Pre-Clinical Research

Poster Number: 227


Alyson Fiorillo, PhD, Children's National Hospital, Nikki McCormack, PhD, Children's National Research Institute, Christopher Tully, MS, Children’s National Medical Center, Kelsey Calabrese, University of Maryland, Chris Heier, PhD, Children's National Medical Center

Chronic inflammation is a major driver of Duchenne Muscular Dystrophy (DMD) disease and inflammation persists even after patients are treated with FDA-approved dystrophin restoration therapies. Thus, there is an urgent need for pre-clinical dystrophy models that dissect the molecular underpinnings of chronic inflammation to inform current and future treatment regimens. miRNAs play a key role in regulating inflammatory signaling. Our laboratory has characterized two miRNA panels that are elevated in dystrophic muscle collectively referred to as inflamma-miRs. A subset of inflamma-miRs bind to the dystrophin 3′ untranslated region (UTR) and reduce dystrophin protein in DMD exon skipping therapies, Becker Muscular Dystrophy (BMD), and inflammatory myositis. We identified NF-kB consensus elements in the promoter/enhancer regions of inflamma-miRs, and demonstrated inflammation drives inflamma-miR expression, reducing dystrophin, further activating inflammatory signaling, and causing a self-sustaining pathological feedback loop. Supporting inflamma-miR regulation via NF-kB, we show treatment with the anti-inflammatory drug vamorolone reduces inflamma-miRs in DMD model (mdx) mice and our preliminary data shows in low-dystrophin expressing bmd mice created by our lab, vamorolone reduces inflamm-miRs and increases dystrophin protein levels by 50%. These data also suggest inflamma-miR reduction can increase expression of truncated dystrophin isoforms (e.g., exon skipping/BMD). Interestingly, two inflamma-miRs (miR-146a, miR-142-3p) resemble viral RNA, the natural ligand for Toll-like receptor 7 (TLR7). Several reports show “viral like” miRNAs act as novel TLR7 ligands. In vitro, we show miR-146a and miR-142-3p bind to TLR7 and activate pro-inflammatory cytokine secretion, while either mutation of uridine-rich regions of miRNAs or CRISPR-mediated deletion of TLR7 prevents activation. While in a healthy state TLR7 expression is confined to immune cells, we find TLR7 is inappropriately expressed in diseased muscle suggesting inflamed muscle is primed to sense viral-like miRNAs.
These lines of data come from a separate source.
(** ** The clock tick *)

(** The process after the tick: one more tick of its slice and of its level,
    and a new slice, one level down if it made fewer system calls than ticks,
    when the slice is used up. *)
Definition ticked (tmax : Z) (p : proc) : proc :=
  let t := i32 (p_pticks p + 1) in
  let p1 := p <| p_pticks := t |> <| p_qticks ::= aupd (p_qlevel p) (fun t => i32 (t + 1)) |> in
  if tmax <=? t then
    p1 <| p_pticks := 0 |> <| p_dSysCount := p_sysCount p |>
       <| p_qlevel := if (i32 (p_sysCount p - p_dSysCount p) <? t) && (p_qlevel p <? LEVELS - 1)
                      then p_qlevel p + 1 else p_qlevel p |>
  else p1.

(** The process gives up the CPU when its slice is used up or when a process
    waits at a better level. *)
Definition must_yield (k : kernel) (p : proc) : bool :=
  (aget (k_ticks_max k) (p_qlevel p) <=? i32 (p_pticks p + 1)) ||
  existsb (fun i => negb (q_tail (queue_at k (Z.of_nat i)) =? 0)) (seq 0 (Z.to_nat (p_qlevel p))).

Lemma higher_queues_wp n : forall lo k, 0 <= lo -> k_held k = [L_proc (default 0%nat (k_cur k))] ->
  wp (for_until n lo (fun i =>
        do! acquire (L_queue i);
        let! q := getq i in
        if negb (q_tail q =? 0) then do! release (L_queue i); ret (Some tt)
        else do! release (L_queue i); ret None))
    (fun r k' => k' = k /\
       (match r with Some _ => true | None => false end) =
       existsb (fun i => negb (q_tail (queue_at k (Z.of_nat i)) =? 0)) (seq (Z.to_nat lo) n)) k.
Proof.
  induction n as [|n IH]; intros lo k Hlo Hh; [by apply wp_ret|]. rewrite for_until_S. wp_steps. wp_lock.
  unfold getq. wp_steps. kproj. fold (queue_at k lo). cbn [seq existsb]. rewrite Z2Nat.id by lia.
  assert (Hk : k <| k_held ::= cons (L_queue lo) |> <| k_held ::= unlocked (L_queue lo) |> = k)
    by (kext; by rewrite unlocked_top by held).
  destruct (q_tail (queue_at k lo) =? 0); cbn [negb orb].
  - wp_steps. wp_lock. wp_steps. rewrite Hk. replace (S (Z.to_nat lo)) with (Z.to_nat (lo + 1)) by lia.
    apply IH; [lia|done].
  - wp_steps. wp_lock. by wp_steps.
Qed.

Section Tick.
Context {I : Interference} {k : kernel} {p : nat} (Hcur : k_cur k = Some p) (Hheld : k_held k = [])
  (Hp : (p < length (k_procs k))%nat) (Hwf : queues_wf k)
  (Hlev : 0 <= p_qlevel (k_procs k !!! p) < LEVELS).
Local Abbreviation pr := (k_procs k !!! p).
Local Abbreviation tmax := (aget (k_ticks_max k) (p_qlevel pr)).
Local Abbreviation pr' := (ticked tmax pr).

Lemma ticked_level : 0 <= p_qlevel pr' < LEVELS.
Proof.
  unfold ticked. destruct (tmax <=? _); [|done]. cbn.
  destruct (_ && _) eqn:E; [|done]. apply andb_true_iff in E as [_ E]. apply Z.ltb_lt in E. lia.
Qed.

(** No reason to yield: only the counters change. *)
Lemma event_tick_stay : must_yield k pr = false ->
  event_tick p k = Ret tt (k <| k_procs ::= alter (ticked tmax) p |>).
Proof.
  intros Hy. unfold must_yield in Hy. apply orb_false_iff in Hy as [Ht Hq].
  apply wp_eq. unfold event_tick. wp_steps. wp_lock. wp_steps. kproj.
  assert (Hl : forall f, alter f p (k_procs k) !!! p = f pr).
  { intros f. destruct (lookup_lt_is_Some_2 _ _ Hp) as [x Hx].
    rewrite !list_lookup_total_alt, list_lookup_alter_eq, Hx. done. }
  rewrite !Hl. cbn [p_pticks p_qlevel p_sysCount p_dSysCount set].
  change (p_qlevel (pr <| p_pticks ::= fun t => i32 (t + 1) |>)) with (p_qlevel pr).
  change (p_pticks (pr <| p_pticks ::= fun t => i32 (t + 1) |>)) with (i32 (p_pticks pr + 1)).
  rewrite Ht. wp_steps. eapply wp_mono.
  { apply higher_queues_wp; [done|]. kproj. rewrite Hcur, Hheld. done. }
  intros r k1 [-> Hr]. wp_steps. rewrite Hr.
  assert (existsb (fun i => negb (q_tail (queue_at (k <| k_held ::= cons (L_proc p) |>
      <| k_procs ::= alter (set p_pticks (fun t => i32 (t + 1))) p |>
      <| k_procs ::= alter (set p_qticks (aupd (p_qlevel pr) (fun t => i32 (t + 1)))) p |>) (Z.of_nat i)) =? 0))
      (seq (Z.to_nat 0) (Z.to_nat (p_qlevel pr))) = false) as -> by (rewrite <- Hq; unfold queue_at; by kproj).
  cbn [when]. wp_steps. wp_lock. split; [done|]. kext; [|by rewrite unlocked_top, Hheld by held].
  rewrite list_alter_alter_eq. apply list_alter_ext; [|done]. intros x Hx.
  rewrite <- (list_lookup_total_correct _ _ _ Hx). unfold ticked. by rewrite Ht.
Qed.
Collectively, our data provide evidence for targeting dystrophin-targeting inflamma-miRs as a therapeutic mechanism to increase dystrophin in combination with exon skipping in DMD or as a stand-alone therapy in BMD. Further, they suggest that inflamma-miR-TLR7 interactions could serve as a novel therapeutic target to “turn off” the pathological inflammatory feedback loop in dystrophic muscle.